Finn McRedmond, an Irish Times columnist, said it was hardly a good debate. “But ‘debate’ is a lofty term for what was essentially a glorified squabble between the two candidates. Amid the bickering, shouting and interrupting (President Donald Trump led the charge) it was impossible to make out any policy positions, and both candidates suffered.”
‘Trump probably did a better job at activating his base’
In her review of the debate in Wednesday’s paper, McRedmond said the two men lost their way in the increasingly acrimonious exchanges. “Joe Biden was at his best when talking directly to camera, uninterrupted, attempting to connect emotionally with the viewers,” she wrote. “Trump, then, was wise to deny Biden this opportunity, interrupting him at every turn.”
“The fear among Democrats was that Biden would make some kind of gaffe, or would appear confused and incoherent. The bar may have been low, but Biden cleared it. It seemed he was not fully prepared for how aggressive Trump would be at the outset, but as the evening went on Biden found his feet, and at moments was even deft at handling Trump’s persistent interruptions.”
However, McRedmond said, Trump was playing to only certain members of the audience. “Trump probably did a better job at activating his base than Biden. His combative style served him well in 2016. And, being scolded by the moderator for shouting over Biden will play well into the narrative that Trump is an outrider, under persistent attack from the so-called mainstream media.”
‘Trump is a force of nature on the debate stage’

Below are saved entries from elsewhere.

(** The options of a first use, with a threshold of half a minute and one
    title overridden twice. *)
Definition options : Options := {|
  opt_credentialsPath := JSStr "gcl/credentials.json";
  opt_tokenPath := JSStr "gcl/token.json";
  opt_calendar := JSStr "proj";
  opt_minutesUntilInactivity := Some (Finite 1 2);
  opt_strings := StringsObject [("activityStarted", Literal "Go");
                                ("unknown", Literal "ignored");
                                ("activityStarted", Literal "Begin")];
  opt_showLinks := JSUndefined
|}.

Definition settings : Settings := {|
  set_credentialsPath := "gcl/credentials.json";
  set_tokenPath := "gcl/token.json";
  set_calendarSummary := "proj";
  set_minutesUntilInactivity := Finite 1 2;
  set_strings := setStringsOverrides (opt_strings options) getDefaultStrings;
  set_showLinks := Some false
|}.

(** The same options and settings with another threshold. *)
Definition optionsWith (minutes : option JSDouble) : Options := {|
  opt_credentialsPath := opt_credentialsPath options;
  opt_tokenPath := opt_tokenPath options;
  opt_calendar := opt_calendar options;
  opt_minutesUntilInactivity := minutes;
  opt_strings := opt_strings options;
  opt_showLinks := opt_showLinks options
|}.

Definition settingsWith (minutes : JSDouble) : Settings := {|
  set_credentialsPath := set_credentialsPath settings;
  set_tokenPath := set_tokenPath settings;
  set_calendarSummary := set_calendarSummary settings;
  set_minutesUntilInactivity := minutes;
  set_strings := set_strings settings;
  set_showLinks := set_showLinks settings
|}.

Definition calendarNamed (id summary : string) : Calendar :=
  {| cal_id := id; cal_summary := summary |}.

(** An account with two calendars of the logger's title. *)
Definition account : Account := {|
  calendars := [calendarNamed "c1" "holidays"; calendarNamed "c2" "proj";
                calendarNamed "c3" "proj"];
  acc_requests := 0
|}.

Definition freshAccount : Account :=
  {| calendars := [calendarNamed "c1" "holidays"]; acc_requests := 0 |}.

Definition newId (l : list Calendar) : string := "created".

(** A disk with the credentials of an installed application, and the
    [JSON.parse] and [JSON.stringify] of its two files. *)
Definition credentialsJSON : JSVal :=
  JSObj [("installed",
          JSObj [("client_id", JSStr "id-1");
                 ("client_secret", JSStr "s3cret");
                 ("redirect_uris", JSArr [JSStr "urn:ietf:wg:oauth:2.0:oob"])])].

Definition tokenJSON : JSVal := JSObj [("access_token", JSStr "ya29")].

Definition disk : Disk := [("gcl/credentials.json", "CREDENTIALS")].

Definition parse (text : string) : Completion JSVal :=
  if String.eqb text "CREDENTIALS" then Normal credentialsJSON
  else if String.eqb text "TOKEN" then Normal tokenJSON
  else Throw "SyntaxError: Unexpected token".

Definition stringify (v : JSVal) : string := "TOKEN".

Definition noSuchFile (path : string) : string := "ENOENT: " +++ path.

Definition client : OAuth2Client := {|
  auth_clientId := JSStr "id-1";
  auth_clientSecret := JSStr "s3cret";
  auth_redirectUri := JSStr "urn:ietf:wg:oauth:2.0:oob";
  auth_credentials := None
|}.

End Demo.

(* ================================================================= *)
(** ** A sample with a clock ahead of the server's *)

Module Skew.

(** The process reads its own clock at the even readings and the server
    stamps at the odd ones; the process's clock is seventy seconds ahead. *)
Definition host : Host :=
  Sample.hostWith
    (fun n => 1700000000000 + 1000 * Z.of_nat n
              + (if Nat.even n then 70000 else 0)).

(** A logger with a threshold of one minute. *)
Definition logger : Logger := {|
  calendarSummary := "proj";
  calendarId := "cal-1";
  minutesUntilInactivity := 1;
  strings := getDefaultStrings
|}.

(** An open-marked event started ten minutes before the first reading and
    stamped half a second after its start. *)
Definition old : Event :=
  Sample.withMarker 1 1699999400000 (completedProperty "false").

Definition calendar : World := {| events := [old]; ticks := 0; requests := 0 |}.

End Skew.

(** Closes a goal over the sample by evaluation. *)
Ltac evaluated := vm_compute; first [reflexivity | discriminate | lia].

(* ================================================================= *)
(** ** The inactivity predicate *)

Section InactivityPolicy.

Variable this : Logger.

Lemma timeOf_lastActivity (e : Event) (last : Z) :
  lastActivityOf e = Some last ->
  timeOf (orElse (ev_updated e) (ev_created e)) = Num last.
Proof.
  unfold lastActivityOf, orElse, timeOf.
  destruct (ev_updated e) as [[u | raw] | ]; try discriminate.
  - intros H; inversion H; reflexivity.
  - destruct (ev_created e) as [[c | raw] | ]; try discriminate.
    intros H; inversion H; reflexivity.
Qed.



(** C4, as the code has it: when the timestamp [hasInactivity] reads
    ([updated], or [created] when [updated] is absent or empty) cannot be
    parsed, no error is raised; the last activity is [NaN], the comparison
    with it is false, and the answer is "not lapsed". *)
Theorem hasInactivity_unparsable_is_false (e : Event) (now : Z) :
  timeOf (orElse (ev_updated e) (ev_created e)) = NaN ->
  hasInactivity this e now = false.
Proof.
  intros H. unfold hasInactivity. rewrite H. reflexivity.
Qed.

End InactivityPolicy.

(* ================================================================= *)
(** ** The description log *)

Section DescriptionLog.

Variable host : Host.

Lemma pad2_below_sixty (k : nat) :
  (k < 60)%nat -> pad2 (Z.of_nat k) = twoDigits (Z.of_nat k).
Proof.
  intros Hk.
  do 60 (destruct k as [| k]; [reflexivity | ]).
  lia.
Qed.

Lemma pad2_twoDigits (n : Z) : 0 <= n < 60 -> pad2 n = twoDigits n.
Proof.
  intros Hn. rewrite <- (Z2Nat.id n) by lia.
  apply pad2_below_sixty. lia.
Qed.

Lemma getHours_range (date : Z) : 0 <= getHours host date < 24.
Proof. unfold getHours. apply Z.mod_pos_bound. lia. Qed.

Lemma getMinutes_range (date : Z) : 0 <= getMinutes host date < 60.
Proof. unfold getMinutes. apply Z.mod_pos_bound. lia. Qed.

Lemma append_assoc (a b c : string) : (a +++ b) +++ c = a +++ b +++ c.
Proof. induction a as [| x a IH]; simpl; [reflexivity | now rewrite IH]. Qed.

Lemma lines_not_nil (s : string) : lines s <> [].
Proof.
  induction s as [| c s IH]; simpl; [discriminate | ].
  destruct (isLF c); [discriminate | ].
  destruct (lines s); [contradiction | discriminate].
Qed.

(** Splitting commutes with joining two texts by a line feed. *)
Lemma lines_joined (a b : string) : lines (a +++ LF +++ b) = lines a ++ lines b.
Proof.
  induction a as [| c a IH].
  - reflexivity.
  - change (lines (String c (a +++ LF +++ b)) = lines (String c a) ++ lines b).
    cbn [lines]. rewrite IH. destruct (isLF c); [reflexivity | ].
    pose proof (lines_not_nil a) as Hne.
    destruct (lines a) as [| l ls]; [contradiction | reflexivity].
Qed.

Lemma lines_single (m : string) : noNewline m = true -> lines m = [m].
Proof.
  induction m as [| c m IH]; simpl; [reflexivity | ].
  intros H. apply andb_prop in H as [Hc Hm].
  destruct (isLF c); [discriminate | ].
  now rewrite (IH Hm).
Qed.

Lemma noNewline_append (a b : string) :
  noNewline a = true -> noNewline b = true -> noNewline (a +++ b) = true.
Proof.
  induction a as [| c a IH]; simpl; [auto | ].
  intros H Hb. apply andb_prop in H as [Hc Ha].
  now rewrite Hc, (IH Ha Hb).
Qed.

Lemma substring_whole (s : string) : substring 0 (String.length s) s = s.
Proof. induction s as [| c s IH]; simpl; [reflexivity | now rewrite IH]. Qed.

(** The code's line is the specification's line. *)
Lemma addToDescription_line (date : Z) (m : string) (d : option string) :
  addToDescription host date m d =
  (match d with
   | None | Some "" => ""
   | Some prior => prior +++ LF
   end) +++ activityLine host date m.
Proof.
  unfold addToDescription, activityLine.
  rewrite (pad2_twoDigits (getMinutes host date)) by apply getMinutes_range.
  rewrite (pad2_twoDigits (getHours host date))
    by (pose proof (getHours_range date); lia).
  destruct d as [[| c prior] | ]; reflexivity.
Qed.

Lemma twoDigits_noNewline (n : Z) : 0 <= n < 60 -> noNewline (twoDigits n) = true.
Proof.
  intros Hn. rewrite <- (Z2Nat.id n) by lia.
  assert (Hk : (Z.to_nat n < 60)%nat) by lia.
  revert Hk. generalize (Z.to_nat n) as k. intros k Hk.
  do 60 (destruct k as [| k]; [reflexivity | ]).
  lia.
Qed.

Lemma activityLine_noNewline (date : Z) (m : string) :
  noNewline m = true -> noNewline (activityLine host date m) = true.
Proof.
  intros Hm. unfold activityLine.
  apply noNewline_append.
  - apply twoDigits_noNewline. pose proof (getHours_range date). lia.
  - apply (noNewline_append ":"); [reflexivity | ].
    apply noNewline_append.
    + apply twoDigits_noNewline, getMinutes_range.
    + apply (noNewline_append " – "); [reflexivity | exact Hm].
Qed.

Lemma messageOfLine_activityLine (date : Z) (m : string) :
  messageOfLine (activityLine host date m) = m.
Proof.
  unfold messageOfLine, activityLine, twoDigits. simpl.
  rewrite Nat.sub_0_r. apply substring_whole.
Qed.

(** C8: [addToDescription] keeps the prior description as a prefix, followed
    by one line feed when it is not empty, and appends one line
    [HH:MM – message] with two-digit hours and minutes; the lines of the
    result are the prior lines in their order followed by the new one, and
    the message read back from the last line is the message given. *)
Theorem addToDescription_appends_one_line (date : Z) (m d : string) :
  noNewline m = true ->
  let result := addToDescription host date m (Some d) in
  let line := twoDigits (getHours host date) +++ ":"
              +++ twoDigits (getMinutes host date) +++ " – " +++ m in
  result = (if String.eqb d "" then "" else d +++ LF) +++ line
  /\ lines result = (if String.eqb d "" then [] else lines d) ++ [line]
  /\ lastLine result = line
  /\ messageOfLine (lastLine result) = m
  /\ 0 <= getHours host date < 24
  /\ 0 <= getMinutes host date < 60
  /\ addToDescription host date m None = line.
Proof.
  intros Hm result line.
  assert (Hline : line = activityLine host date m) by reflexivity.
  assert (Hres : result = (if String.eqb d "" then "" else d +++ LF) +++ line).
  { unfold result. rewrite addToDescription_line, Hline.
    destruct d as [| c d]; reflexivity. }
  assert (Hlines : lines result = (if String.eqb d "" then [] else lines d) ++ [line]).
  { rewrite Hres. destruct (String.eqb d "").
    - change ("" +++ line) with line. cbn [app].
      rewrite Hline. apply lines_single, activityLine_noNewline, Hm.
    - rewrite append_assoc, lines_joined. f_equal.
      rewrite Hline. apply lines_single, activityLine_noNewline, Hm. }
  assert (Hlast : lastLine result = line).
  { unfold lastLine. rewrite Hlines. apply last_last. }
  repeat split; try assumption.
  - rewrite Hlast, Hline. apply messageOfLine_activityLine.
  - apply getHours_range.
  - apply getHours_range.
  - apply getMinutes_range.
  - apply getMinutes_range.
  - rewrite addToDescription_line. reflexivity.
Qed.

Writing in The Daily Telegraph, a conservative British newspaper, Rosa Prince was critical of Biden. She wrote that the Democrats picked the “worst candidate” to debate Trump, who leveraged an intimidating persona to make “The Apprentice,” NBC’s reality TV show, a hit. “Trump is a force of nature on the debate stage and his scared and tired rival was blown away,” she wrote.
Her colleague, columnist Claire Cohen, had few compliments for either man: “Not that it would have been hard. In fact, let’s drop the word ‘debate’ straight away — this was more like watching two old men bickering over who gets to captain the retirement home bridge team. If I wanted to see elderly white guys shouting at one another on TV, I’d just watch Statler and Waldorf.”
In her review, entitled “Three 70-something men shouting at each other — what a terrible look for U.S. politics,” Cohen said the best line of the night — “Would you shut up, man?” — belonged to Biden. Ultimately, she said, it was a bad look for America: “Is this really the image the U.S. political system wants to project to the world — in the face of the pandemic, protests and recession?”